My UX double life made me realise that I didn’t want to just jump into any company. So, again, I revisited what was most important to me within a career but also my core values with the intention of finding a company that resonated with me. In this way, I wasn’t just blindly applying, I was being deliberate in my applications.
What did this look like in practice? I created a spreadsheet to track all my applications and, more importantly, before applying I had a look through company websites not just paying attention to their values but also if there were pictures of people who looked like me (Afro-Caribbean or Female) on their website. Seeing people who looked like me on a company website gave an indication that not only did the company “talk the talk” they also “walked the walk”.

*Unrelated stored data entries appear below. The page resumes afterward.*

(** [StagedRows::batches] *)
Definition batches (rows : StagedRows T) (batch_size : Z) : StagedBatchReader :=
  mkStagedBatchReader
    match sg_spool rows with Some file => FromSpool file | None => FromMemory (sg_memory rows) end
    (Z.max batch_size 1).

(** [BufRead::read_line]: a line with its end, and the rest of the file. *)
Fixpoint take_line (file : bytes) : bytes * bytes :=
  match file with
  | [] => ([], [])
  | b :: file => if b =? 10 then ([b], file) else let '(line, rest) := take_line file in (b :: line, rest)
  end.

(** The loop of [StagedBatchReader::next]: at most [room] more rows. *)
Fixpoint read_rows (room : nat) (file : bytes) (batch : list T) : bytes * result (list T) IngestError :=
  match room with
  | O => (file, Ok batch)
  | S room =>
      let '(line, rest) := take_line file in
      if bool_decide (line = []) then (rest, Ok batch)
      else
        match from_utf8 line with
        | None => (rest, Err ArtifactIo)
        | Some s =>
            match from_json (trim_end s) with
            | Some row => read_rows room rest (batch ++ [row])
            | None => (rest, Err ArtifactIo)
            end
        end
  end.

(** [StagedBatchReader::next] *)
Definition next_batch (reader : StagedBatchReader) : StagedBatchReader * option (result (list T) IngestError) :=
  let size := Z.to_nat (br_batch_size reader) in
  match br_source reader with
  | FromMemory rows =>
      let batch := take size rows in
      (mkStagedBatchReader (FromMemory (drop size rows)) (br_batch_size reader),
       if bool_decide (batch = []) then None else Some (Ok batch))
  | FromSpool file =>
      let '(file, batch) := read_rows size file [] in
      (mkStagedBatchReader (FromSpool file) (br_batch_size reader),
       match batch with
       | Ok batch => if bool_decide (batch = []) then None else Some (Ok batch)
       | Err e => Some (Err e)
       end)
  end.

(** A loop over all batches, at most [fuel] of them. *)
Fixpoint read_batches (fuel : nat) (reader : StagedBatchReader) : option (result (list (list T)) IngestError) :=
  match fuel with
  | O => None
  | S fuel =>
      match next_batch reader with
      | (_, None) => Some (Ok [])
      | (_, Some (Err e)) => Some (Err e)
      | (reader, Some (Ok batch)) =>
          match read_batches fuel reader with
          | Some (Ok later) => Some (Ok (batch :: later))
          | other => other
          end
      end
  end.
End Rows.
Arguments StagedBatchReader : clear implicits.
Arguments RowSource : clear implicits.
Lemma digits_not_white s : Forall is_digit s -> Forall (fun c => is_whitespace c = false) s.
Proof. intros Hs. eapply Forall_impl; [exact Hs|]. by intros c (_ & Hc & _)%digit_facts. Qed.

Lemma print_timestamp_digits year month day hour minute second :
  0 <= year <= 9999 -> 0 <= month <= 99 -> 0 <= day <= 99 -> 0 <= hour <= 99 -> 0 <= minute <= 99 -> 0 <= second <= 99 ->
  Forall is_digit (print_timestamp year month day hour minute second).
Proof.
  intros. unfold print_timestamp. rewrite !Forall_app. split_and!; first [by apply four_digits_ok|by apply two_digits_ok].
Qed.

Lemma parse_offset_printed negative hours minutes :
  0 <= hours <= 23 -> 0 <= minutes <= 59 ->
  parse_offset (print_offset negative hours minutes) = Some ((if negative then -1 else 1) * (hours * 3600 + minutes * 60)).
Proof.
  intros Hh Hm. destruct (two_digits_ok hours) as [Fh Vh]; [lia|]. destruct (two_digits_ok minutes) as [Fm Vm]; [lia|].
  set (sign := if negative then 0x2d else 0x2b). set (tail := two_digits hours ++ two_digits minutes).
  assert (Forall is_digit tail) as Ft by (by apply Forall_app).
  assert (List.filter (fun c => negb (c =? 0x3a)) (print_offset negative hours minutes) = sign :: tail) as Hc.
  { unfold print_offset. fold tail. fold sign. cbn [List.filter]. assert ((sign =? 0x3a) = false) as -> by (unfold sign; by destruct negative).
    cbn [negb]. f_equal. clear -Ft. induction Ft as [|c s Hc Hs IH]; [done|]. cbn. apply digit_facts in Hc as (_ & _ & _ & ->). cbn. by rewrite IH. }
  unfold parse_offset. rewrite Hc. cbn zeta. destruct (digits_ascii tail Ft) as [Ha Hl].
  assert (utf8_len (sign :: tail) = 5) as ->.
  { unfold utf8_len in *. change (to_utf8 (sign :: tail)) with (encode_char sign ++ to_utf8 tail). rewrite zlen_app, Hl.
    unfold sign. by destruct negative. }
  change (List.tl (sign :: tail)) with tail. rewrite Ha. cbn [negb orb Z.eqb].
  change (ztake 2 (zdrop 1 (sign :: tail))) with (two_digits hours). change (ztake 2 (zdrop 3 (sign :: tail))) with (two_digits minutes).
  rewrite Vh, Vm. destruct (Z.ltb_spec 23 hours); [lia|]. destruct (Z.ltb_spec 59 minutes); [lia|]. cbn [orb].
  unfold sign. by destruct negative.
Qed.

(** A time stamp is read back: of a date and a clock time that the calendar has,
    written with an offset, the instant is the local time less the offset,
    whatever the default zone; and without an offset it is in UTC, if that is
    the default. *)
Theorem timestamps_read_back year month day hour minute second date clock negative hours minutes default_timezone :
  0 <= year <= 9999 -> 0 <= month <= 99 -> 0 <= day <= 99 -> 0 <= hour <= 99 -> 0 <= minute <= 99 -> 0 <= second <= 99 ->
  0 <= hours <= 23 -> 0 <= minutes <= 59 ->
  from_ymd_opt year month day = Some date -> from_hms_opt hour minute second = Some clock ->
  let digits := print_timestamp year month day hour minute second in
  let zoned := digits ++ 0x20 :: print_offset negative hours minutes in
  let offset := (if negative then -1 else 1) * (hours * 3600 + minutes * 60) in
  parse_xmltv_timestamp_in_timezone from_hms_opt zoned default_timezone
  = Ok (mkXmltvTimestamp (nanos_of_seconds (date * seconds_per_day + clock - offset)) PSecond offset false zoned) /\
  parse_xmltv_timestamp from_hms_opt digits
  = Ok (mkXmltvTimestamp (nanos_of_seconds (date * seconds_per_day + clock)) PSecond 0 true digits).
Proof.
  intros Hy Hmo Hd Hh Hmi Hs Hoh Hom Hdate Hclock digits zoned offset.
  assert (Forall (fun c => is_whitespace c = false) digits) as Fd by (by apply digits_not_white, print_timestamp_digits).
  split.
  - apply (parse_printed _ _ _ _ _ _ date clock _ [print_offset negative hours minutes]); try done.
    + apply split_two; try done. constructor; [by destruct negative|].
      apply digits_not_white, Forall_app. split; apply two_digits_ok; lia.
    + change (default _ (head _)) with (print_offset negative hours minutes). unfold resolve_zone. rewrite (parse_offset_printed negative hours minutes) by done. by destruct negative.
  - unfold parse_xmltv_timestamp. rewrite <- (app_nil_r digits) at 1 2.
    apply (parse_printed _ _ _ _ _ _ date clock [] []); try done; try (cbn; lia). rewrite app_nil_r. by apply split_one.
Qed.
End TimestampSpec.
(** [scalar_string] *)
Definition scalar_string (value : Value) : option text :=
  match value with
  | JString s => Some s
  | JInteger z => Some (if z <? 0 then str "-" ++ decimal (- z) else decimal z)
  | JFloat f => Some (float_text f)
  | JBool b => Some (str (if b then "true" else "false"))
  | _ => None
  end.
Definition scalar_field (fields : Fields) (key : string) : option text := get_field fields key ≫= scalar_string.

(** [optional_bounded_string] *)
Definition optional_bounded_string (value : option Value) (maximum : Z) : result (option text) ParseError :=
  match value ≫= scalar_string with
  | Some s => if maximum <? utf8_len s then Err (TextTooLarge maximum) else Ok (Some s)
  | None => Ok None
  end.

(** [Utc.timestamp_opt(seconds, 0).single()] *)
Definition timestamp_opt (seconds : Z) : option Z := checked_instant (seconds * NANOS_PER_SECOND).

(** [optional_unix_time] *)
Definition optional_unix_time {T} (value : option Value) (d : XtreamDocument T) : XtreamDocument T * option Z :=
  match value ≫= (fun value =>
          match value with
          | JInteger _ => as_i64 value
          | JString s => parse_signed i64_max s
          | _ => None
          end) with
  | None => (d, None)
  | Some seconds =>
      match timestamp_opt seconds with
      | Some instant => (d, Some instant)
      | None => (push_warning d, None)
      end
  end.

I also held myself accountable during the process - asking myself the question each day “What have you done today to bring you closer to your goal of transitioning?”. The answer could take the form of reading a UX article, setting up a coffee chat with a designer or joining a forum amongst other things. Anything really, as long as it fed into that overarching goal.
2 months of interviews and Voila!
I was fortunate enough to have a steady stream of interview invites which gave me much-needed practice in how to interview for a UX design role. In addition to my portfolio pieces and UX qualification, most companies were intrigued by the unique mix of Finance and Psychology in my background. This gave me the confidence to really sell this background to them in interviews and vocalise what value this could bring to the companies. Eventually, I found a great match which led to an offer to join the company full time as a UX designer.
About 6 months into my first full-time UX designer role, someone told me how lucky I am to have transitioned to such a competitive industry as an “older” candidate. Yes, I do feel very lucky. I feel lucky to have had all those years of professional experience that helped me understand what my core values are and the courage to be true to them. I feel lucky to have the depth of self-awareness that allows me to not only take in feedback but also act on it. I feel lucky for social media which has put a wealth of UX design experts at my fingertips and has given me access to so many communities (all from the comfort of my home). And more importantly I feel lucky to have held on to the belief that I as an “older” candidate could transition to a competitive industry in 11 months.